- Problem details
Return each line of the listing that has the word "Reserved" in it.

- Records for this task
(** The packed structure at its address. *)
Definition store_entry (m : mem) (a : Z) (e : idt_table_entry) : mem :=
  let m := store 2 m a (offset_low e) in
  let m := store 2 m (a + 2) (cs_selector e) in
  let m := mput m (a + 4) (ist e) in
  let m := mput m (a + 5) (attributes e) in
  let m := store 2 m (a + 6) (offset_mid e) in
  let m := store32 m (a + 8) (offset_hi e) in
  store32 m (a + 12) (zero_2 e).

(** ** interrupts.cpp *)

Definition exception_strings : list string :=
  ["Divide By Zero"; "Debug"; "NMI"; "Breakpoint"; "Overflow"; "Bound Range Exceeded";
   "Invalid Opcode"; "Device Not Avalable"; "Double Falt"; "Coprocessor Segment Overrun";
   "Invalid TSS"; "Segment Not Present"; "Stack-Segment Fault"; "General Protection Fault";
   "Page Fault"; "Reserved"; "x87 Floating-Point Exception"; "Alignment Check"; "Machine Check";
   "SIMD Floating-Point Exception"; "Virtualization Exception"; "Reserved"; "Reserved"; "Reserved";
   "Reserved"; "Reserved"; "Reserved"; "Reserved"; "Reserved"; "Security Exception"; "Reserved"].

(** [InterruptContext]: fifteen registers, [r15] first; what the stub pushed;
    what the processor pushed. *)
Definition ctx_reg (m : mem) (r : Z) (i : Z) : Z := load64 m (r + 8 * i).
Definition ctx_int_no (m : mem) (r : Z) : Z := ctx_reg m r 15.
Definition ctx_err_code (m : mem) (r : Z) : Z := ctx_reg m r 16.
Definition ctx_rip (m : mem) (r : Z) : Z := ctx_reg m r 17.
Definition ctx_userrsp (m : mem) (r : Z) : Z := ctx_reg m r 20.

(** [exception_strings[int_no]], an access out of range for 31. *)
Definition exception_name (int_no : Z) : ST kstate string :=
  match exception_strings !! Z.to_nat int_no with
  | Some n => mret n
  | None => stop_with (Fault "exception_strings[int_no]")
  end.

Definition HaltCPU : ST kstate unit := cli ;; stop_with Halted.

(** The report of an exception; [cr2] is the register's value. *)
Definition fault_report (cr2 r : Z) : ST kstate unit :=
  m ← gets k_mem;
  let int_no := ctx_int_no m r in
  let reg i := KNum (ctx_reg m r i) in
  klog_raw "%35sException
" [KStr ""] ;;
  name ← exception_name int_no;
  klog "fault" "%s (int %d), Error Code: 0x%08x" [KStr name; KNum int_no; KNum (u32 (ctx_err_code m r))] ;;
  klog "fault" "RBP:0x%016p RSP:0x%016p RIP:0x%016p" [reg 10; KNum (ctx_userrsp m r); KNum (ctx_rip m r)] ;;
  klog "fault" "RAX:0x%016p RBX:0x%016p RCX:0x%016p" [reg 14; reg 11; reg 13] ;;
  klog "fault" "RDX:0x%016p RDI:0x%016p RSI:0x%016p" [reg 12; reg 8; reg 9] ;;
  klog "fault" " R8:0x%016p  R9:0x%016p R10:0x%016p" [reg 7; reg 6; reg 5] ;;
  klog "fault" "R11:0x%016p R12:0x%016p R13:0x%016p" [reg 4; reg 3; reg 2] ;;
  klog "fault" "R14:0x%016p R15:0x%016p" [reg 1; reg 0] ;;
  when (int_no =? 14) (klog "fault" "Faulting address: 0x%016p
" [KNum cr2]).

Definition fault_handler (cr2 r : Z) : ST kstate unit :=
  m ← gets k_mem;
  klog "int" "Caught an interrupt! %d, error %p" [KNum (ctx_int_no m r); KNum (ctx_err_code m r)] ;;
  when (ctx_int_no m r <? 32) (fault_report cr2 r ;; HaltCPU).

(** End of interrupt, to the slave for its lines, and to the master. *)
Definition send_eoi (int_no : Z) : ST kstate unit :=
  when (40 <=? int_no) (outb 160 32) ;; outb 32 32.

(** [resume] is that of [SwitchThread]; [scan] is what port 0x60 gives. *)
Definition interrupt_handler (resume scan r : Z) : ST kstate unit :=
  m ← gets k_mem;
  let int_no := ctx_int_no m r in
  if int_no =? 32 then
    send_eoi int_no ;; sti ;; Schedule resume
  else
    (if int_no =? 33 then ps2_on_interrupt scan
     else klog "int" "Recieved IRQ %d, handled." [KNum (int_no -64 32)]) ;;
    send_eoi int_no.

(** The addresses of the stubs, of the table and of its pointer. *)
Section Table.
Context (isr irq : Z -> Z) (table_idt table_idt_ptr : Z).

Definition set_gate (v handler : Z) : ST kstate unit :=
  modify (fun s => set_kmem (store_entry (k_mem s) (table_idt + IDT_ENTRY_SIZE * v)
    (idt_populate_entry handler 8 142)) s).

Definition pic_remap : list (Z * Z) :=
  [(32, 17); (160, 17); (33, 32); (161, 40); (33, 4); (161, 2); (33, 1); (161, 1); (33, 0); (161, 0)].

(** [lidt]: the limit and the base in memory at [idtr]. *)
Definition interrupt_set_idt (idtr : Z) : ST kstate (Z * Z) :=
  m ← gets k_mem; mret (load16 m idtr, load64 m (idtr + 2)).

(** The result is what the processor has loaded. *)
Definition init_idt : ST kstate (Z * Z) :=
  klog "int" "Initialising interrupts" [] ;;
  modify (fun s => set_kmem (memset (k_mem s) table_idt 0 (IDT_ENTRY_SIZE * 256)) s) ;;
  forM pic_remap (fun o => outb o.1 o.2) ;;
  forM (seqZ 0 32) (fun i => set_gate i (isr i)) ;;
  forM (seqZ 0 16) (fun i => set_gate (32 + i) (irq i)) ;;
  modify (fun s => set_kmem (store64 (k_mem s) (table_idt_ptr + 2) table_idt) s) ;;
  modify (fun s => set_kmem (store 2 (k_mem s) table_idt_ptr (IDT_ENTRY_SIZE * 256 - 1)) s) ;;
  idtr ← interrupt_set_idt table_idt_ptr;
  sti ;;
  klog "int" "Interrupts enabled" [] ;;
  mret idtr.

- Completed exercise
   "Page Fault"; "Reserved"; "x87 Floating-Point Exception"; "Alignment Check"; "Machine Check";
   "SIMD Floating-Point Exception"; "Virtualization Exception"; "Reserved"; "Reserved"; "Reserved";
   "Reserved"; "Reserved"; "Reserved"; "Reserved"; "Reserved"; "Security Exception"; "Reserved"].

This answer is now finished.